I'm joking (kind of). But really, I've said it before but want to say it again: You are such a sincere person. I really admire and look up to that. It takes a lot of courage (I was going to say balls but wasn't sure if it would be offensive. I guess I said it anyway) to evaluate yourself; especially openly. Just stopping by your blog today was a breath of fresh air. I crave reality and you're so real.
I have also heard that the 30's (especially for women) is a hard time of processing things, etc. I guess that is why i hit the "wall" I did at 32 years old. It was the most painful thing I have ever experienced - the mental stress of clinical depression and panic disorder. I will never be the same again. But, I have learned alot since then...

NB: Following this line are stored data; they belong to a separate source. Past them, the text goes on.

(** * Football League Manager: the domain model (Player, Team, League)

    A shallow embedding of the three model classes of the repository
    ([Player.js], [Team.js], [League.js]) and the properties of the
    specification that concern them.

    Conventions of the embedding.
    - JavaScript numbers that the model receives are integers (the callers
      parse form fields with [parseInt] and reject [NaN]); they are [Z].
      The one place where the code leaves the integers,
      [Math.round((pace + shooting + passing) / 3)], is computed over the
      rationals [Q].
    - A JavaScript number is an IEEE 754 binary64 value, and [+] and [-]
      round.  On integers they are exact, and are the [+] and [-] of [Z],
      as long as the operands and the result are safe integers (at most
      2^53 - 1 in magnitude); beyond that the source rounds and [Z] does
      not.  [Number] is the binary64 arithmetic itself, [Team64] and
      [League64] are the statistics code over it.  The theorems that
      promise an exact sum or difference of statistics carry the safe
      integer condition and prove that the binary64 code computes what
      the integer model computes.
    - Objects are mutable and shared by reference.  A Team holds references
      to its Players and a League references to its Teams, so objects live
      in heaps ([gmap loc _]) and the collections are lists of locations.
    - A method that ends in [console.error(msg); return false] returns
      [Error msg]; [return true] is [Ok]. *)

From stdpp Require Import gmap strings list fin_maps sorting.
From Stdlib Require Import ZArith QArith Qround Qabs Lqa Lia SpecFloat.

Open Scope Z_scope.

(** ** JavaScript built-ins used by the model *)

(** Object identity. *)
Abbreviation loc := positive.

(** What a caller may pass where an object is expected; [instanceof]
    inspects the tag. *)
Inductive value :=
| VPlayer (l : loc)
| VTeam (l : loc)
| VOther.

(** [Ok] is [return true]; [Error msg] is [console.error(msg); return false]. *)
Inductive result :=
| Ok
| Error (msg : string).

(** [Math.round]: the integer nearest to [x], halves going up. *)
Definition Math_round (x : Q) : Z := Qfloor (x + (1 # 2))%Q.

(** [Array.prototype.findIndex]: the index of the first element that
    satisfies [f], or [-1]. *)
Fixpoint findIndex_from {A} (f : A -> bool) (l : list A) (i : Z) : Z :=
  match l with
  | [] => -1
  | x :: l' => if f x then i else findIndex_from f l' (i + 1)
  end.

Definition Array_findIndex {A} (f : A -> bool) (l : list A) : Z :=
  findIndex_from f l 0.

(** [Array.prototype.find]: the first element that satisfies [f], or
    [undefined] ([None]). *)
Fixpoint Array_find {A} (f : A -> bool) (l : list A) : option A :=
  match l with
  | [] => None
  | x :: l' => if f x then Some x else Array_find f l'
  end.

(** [Array.prototype.splice(start, 1)]: a negative [start] counts from the
    end, a [start] beyond the end removes nothing. *)
Definition Array_splice1 {A} (l : list A) (start : Z) : list A :=
  let len := Z.of_nat (length l) in
  let actualStart :=
    if start <? 0 then Z.max (len + start) 0 else Z.min start len in
  take (Z.to_nat actualStart) l ++ drop (S (Z.to_nat actualStart)) l.

(** [Array.prototype.sort(cmp)].  ECMAScript (2019 and later) requires the
    sort to be stable; for a consistent comparator the result is then
    determined by the contract (see [stable_sort_unique] below), and this
    insertion sort computes it.  [cmp a b > 0] means that [a] goes after
    [b]. *)
Fixpoint sort_insert {A} (cmp : A -> A -> Z) (x : A) (l : list A) : list A :=
  match l with
  | [] => [x]
  | y :: l' => if 0 <? cmp x y then y :: sort_insert cmp x l' else x :: y :: l'
  end.

Definition Array_sort {A} (cmp : A -> A -> Z) (l : list A) : list A :=
  foldr (sort_insert cmp) [] l.

(** ** Player *)

Module Player.

Record t := mk {
  name : string;
  position : string;
  age : Z;
  nationality : string;
  jerseyNumber : Z;
  pace : Z;
  shooting : Z;
  passing : Z;
  overallRating : Z;
  isInjured : bool;
  yellowCards : Z;
  redCards : Z
}.

(** Field assignments [this.f = v]. *)
Definition set_pace (v : Z) (p : t) : t :=
  mk (name p) (position p) (age p) (nationality p) (jerseyNumber p)
     v (shooting p) (passing p) (overallRating p)
     (isInjured p) (yellowCards p) (redCards p).
Definition set_shooting (v : Z) (p : t) : t :=
  mk (name p) (position p) (age p) (nationality p) (jerseyNumber p)
     (pace p) v (passing p) (overallRating p)
     (isInjured p) (yellowCards p) (redCards p).
Definition set_passing (v : Z) (p : t) : t :=
  mk (name p) (position p) (age p) (nationality p) (jerseyNumber p)
     (pace p) (shooting p) v (overallRating p)
     (isInjured p) (yellowCards p) (redCards p).
Definition set_overallRating (v : Z) (p : t) : t :=
  mk (name p) (position p) (age p) (nationality p) (jerseyNumber p)
     (pace p) (shooting p) (passing p) v
     (isInjured p) (yellowCards p) (redCards p).
Definition set_isInjured (v : bool) (p : t) : t :=
  mk (name p) (position p) (age p) (nationality p) (jerseyNumber p)
     (pace p) (shooting p) (passing p) (overallRating p)
     v (yellowCards p) (redCards p).
Definition set_yellowCards (v : Z) (p : t) : t :=
  mk (name p) (position p) (age p) (nationality p) (jerseyNumber p)
     (pace p) (shooting p) (passing p) (overallRating p)
     (isInjured p) v (redCards p).
Definition set_redCards (v : Z) (p : t) : t :=
  mk (name p) (position p) (age p) (nationality p) (jerseyNumber p)
     (pace p) (shooting p) (passing p) (overallRating p)
     (isInjured p) (yellowCards p) v.

(** [Math.max(1, Math.min(10, value))] *)
Definition validateAttribute (value : Z) : Z :=
  Z.max 1 (Z.min 10 value).

(** [Math.round((this.pace + this.shooting + this.passing) / 3)] *)
Definition calculateOverallRating (this : t) : Z :=
  Math_round (inject_Z (pace this + shooting this + passing this) / 3)%Q.

(** The constructor; an omitted optional argument is [None]. *)
Definition constructor (name position : string) (pace shooting passing : Z)
    (age : option Z) (nationality : option string)
    (jerseyNumber : option Z) : t :=
  let this :=
    mk name position (default 25 age) (default "Unknown"%string nationality)
       (default 0 jerseyNumber)
       (validateAttribute pace) (validateAttribute shooting)
       (validateAttribute passing)
       0 false 0 0 in
  set_overallRating (calculateOverallRating this) this.

Definition updateStats (this : t) (newPace newShooting newPassing : Z) : t :=
  let this := set_pace (validateAttribute newPace) this in
  let this := set_shooting (validateAttribute newShooting) this in
  let this := set_passing (validateAttribute newPassing) this in
  set_overallRating (calculateOverallRating this) this.

Definition setInjuryStatus (this : t) (isInjured : bool) : t :=
  set_isInjured isInjured this.

Definition addCard (this : t) (cardType : string) : t :=
  if String.eqb cardType "yellow" then
    let this := set_yellowCards (yellowCards this + 1) this in
    if 2 <=? yellowCards this then
      let this := set_redCards (redCards this + 1) this in
      set_yellowCards 0 this
    else this
  else if String.eqb cardType "red" then
    set_redCards (redCards this + 1) this
  else this.

Record skills_info := mk_skills {
  i_pace : Z; i_shooting : Z; i_passing : Z; i_overall : Z
}.

Record status_info := mk_status {
  i_isInjured : bool; i_yellowCards : Z; i_redCards : Z
}.

Record info := mk_info {
  i_name : string;
  i_position : string;
  i_age : Z;
  i_nationality : string;
  i_jerseyNumber : Z;
  i_stats : skills_info;
  i_status : status_info
}.

Definition getPlayerInfo (this : t) : info :=
  mk_info (name this) (position this) (age this) (nationality this)
    (jerseyNumber this)
    (mk_skills (pace this) (shooting this) (passing this)
       (overallRating this))
    (mk_status (isInjured this) (yellowCards this) (redCards this)).

(** The mutating methods of a Player, as data. *)
Inductive call :=
| UpdateStats (newPace newShooting newPassing : Z)
| SetInjuryStatus (isInjured : bool)
| AddCard (cardType : string).

Definition perform (this : t) (c : call) : t :=
  match c with
  | UpdateStats a b c => updateStats this a b c
  | SetInjuryStatus b => setInjuryStatus this b
  | AddCard k => addCard this k
  end.

Definition perform_all (this : t) (cs : list call) : t :=
  foldl perform this cs.

End Player.

(** ** Team *)

Module Team.

Record t := mk {
  name : string;
  city : string;
  stadium : string;
  players : list loc;
  points : Z;
  goalsFor : Z;
  goalsAgainst : Z
}.

Definition set_players (v : list loc) (tm : t) : t :=
  mk (name tm) (city tm) (stadium tm) v
     (points tm) (goalsFor tm) (goalsAgainst tm).
Definition set_points (v : Z) (tm : t) : t :=
  mk (name tm) (city tm) (stadium tm) (players tm)
     v (goalsFor tm) (goalsAgainst tm).
Definition set_goalsFor (v : Z) (tm : t) : t :=
  mk (name tm) (city tm) (stadium tm) (players tm)
     (points tm) v (goalsAgainst tm).
Definition set_goalsAgainst (v : Z) (tm : t) : t :=
  mk (name tm) (city tm) (stadium tm) (players tm)
     (points tm) (goalsFor tm) v.

Definition constructor (name : string) (city stadium : option string) : t :=
  mk name (default "Unknown"%string city) (default "Unknown"%string stadium)
     [] 0 0 0.

(** [player instanceof Player] *)
Definition instanceof_Player (v : value) : option loc :=
  match v with VPlayer l => Some l | _ => None end.

Definition addPlayer (this : t) (player : value) : result * t :=
  match instanceof_Player player with
  | None => (Error "Invalid player object", this)
  | Some l => (Ok, set_players (players this ++ [l]) this)
  end.

(** The arrow function [p => p.name === playerName], on a reference. *)
Definition named (ph : gmap loc Player.t) (playerName : string) (l : loc) : bool :=
  match ph !! l with
  | Some p => String.eqb (Player.name p) playerName
  | None => false
  end.

Definition removePlayer (ph : gmap loc Player.t) (this : t)
    (playerName : string) : result * t :=
  let index := Array_findIndex (named ph playerName) (players this) in
  if index =? -1 then (Error "Player not found", this)
  else (Ok, set_players (Array_splice1 (players this) index) this).

(** [find(...) || null]: an object is truthy, so [null] arises only from
    [undefined]. *)
Definition getPlayer (ph : gmap loc Player.t) (this : t)
    (playerName : string) : option loc :=
  Array_find (named ph playerName) (players this).

(** [updateStats] in the arithmetic of [Z]: the source's [+=] wherever
    operands and results are safe integers ([Team64.updateStats] is the
    method over binary64 numbers). *)
Definition updateStats (this : t) (goalsScored goalsConceded pointsEarned : Z) : t :=
  let this := set_goalsFor (goalsFor this + goalsScored) this in
  let this := set_goalsAgainst (goalsAgainst this + goalsConceded) this in
  set_points (points this + pointsEarned) this.

Record stats_info := mk_stats {
  i_points : Z;
  i_goalsFor : Z;
  i_goalsAgainst : Z;
  i_goalDifference : Z
}.

Record info := mk_info {
  i_name : string;
  i_city : string;
  i_stadium : string;
  i_players : list Player.info;
  i_stats : stats_info
}.

(** [this.players.map(player => player.getPlayerInfo())] reads every
    referenced Player. *)
Definition players_info (ph : gmap loc Player.t) (ls : list loc) : list Player.info :=
  omap (fun l => Player.getPlayerInfo <$> ph !! l) ls.

(** [getTeamInfo], with [goalDifference] in the arithmetic of [Z]: the
    source's [-] wherever operands and result are safe integers
    ([Team64.getTeamInfo_stats] is the [stats] entry over binary64
    numbers). *)
Definition getTeamInfo (ph : gmap loc Player.t) (this : t) : info :=
  mk_info (name this) (city this) (stadium this)
    (players_info ph (players this))
    (mk_stats (points this) (goalsFor this) (goalsAgainst this)
       (goalsFor this - goalsAgainst this)).

End Team.

(** ** League *)

Module League.

Record match_record := mk_match {
  homeTeam : string;
  awayTeam : string;
  homeGoals : Z;
  awayGoals : Z;
  date : Z
}.

Record t := mk {
  name : string;
  country : string;
  teams : list loc;
  matches : list match_record
}.

Definition set_teams (v : list loc) (lg : t) : t :=
  mk (name lg) (country lg) v (matches lg).
Definition set_matches (v : list match_record) (lg : t) : t :=
  mk (name lg) (country lg) (teams lg) v.

Definition constructor (name : string) (country : option string) : t :=
  mk name (default "Unknown"%string country) [] [].

(** [team instanceof Team] *)
Definition instanceof_Team (v : value) : option loc :=
  match v with VTeam l => Some l | _ => None end.

Definition addTeam (this : t) (team : value) : result * t :=
  match instanceof_Team team with
  | None => (Error "Invalid team object", this)
  | Some l => (Ok, set_teams (teams this ++ [l]) this)
  end.

(** The arrow function [t => t.name === teamName], on a reference. *)
Definition named (th : gmap loc Team.t) (teamName : string) (l : loc) : bool :=
  match th !! l with
  | Some tm => String.eqb (Team.name tm) teamName
  | None => false
  end.

Definition removeTeam (th : gmap loc Team.t) (this : t)
    (teamName : string) : result * t :=
  let index := Array_findIndex (named th teamName) (teams this) in
  if index =? -1 then (Error "Team not found", this)
  else (Ok, set_teams (Array_splice1 (teams this) index) this).

Definition getTeam (th : gmap loc Team.t) (this : t)
    (teamName : string) : option loc :=
  Array_find (named th teamName) (teams this).

(** [homeTeam.updateStats(...)] through the reference. *)
Definition call_updateStats (th : gmap loc Team.t) (l : loc)
    (goalsScored goalsConceded pointsEarned : Z) : gmap loc Team.t :=
  match th !! l with
  | Some tm => <[l := Team.updateStats tm goalsScored goalsConceded pointsEarned]> th
  | None => th
  end.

Thanks for being transparent. I like that about you!
I'm now a subscriber to your blog. Hope you don't mind me dropping in now and then!
I have had many of the same struggles you mention. I'd like to share a website with you that has been most helpful to me. FlyLady.net was started by a woman who struggled with keeping her home clean and uncluttered for years. She found a "system" that helped her and when she shared with a few of her friends,they all begged her to share it with the world! She now has around 500,000 people who have signed up with her website!! She also has help on there for taking care of our health and revising our eating habits in order to love ourselves, so we can better love our families. One warning about her website: there is A LOT of info there. Don't let yourself get overwhelmed! Just sign up for the Beginner's Babysteps and take it one baby step at a time. If you try to do it all at once, you WILL get overwhelmed and discouraged and most likely will quit before you allow it to help you. She also has links to another friend's website that helps parents teach their kids good habits using the "House Fairy". I wish they would have been around when my children were younger! I am 52 and my 3 children are grown and out on their own. I'm afraid I've passed on my "bad habits" to them and that makes me sad. I'm praying that as they see me get my home under control, they will ask how I did it and I can share FlyLady's principles with them. God Bless You as you seek ways to find help in your struggles!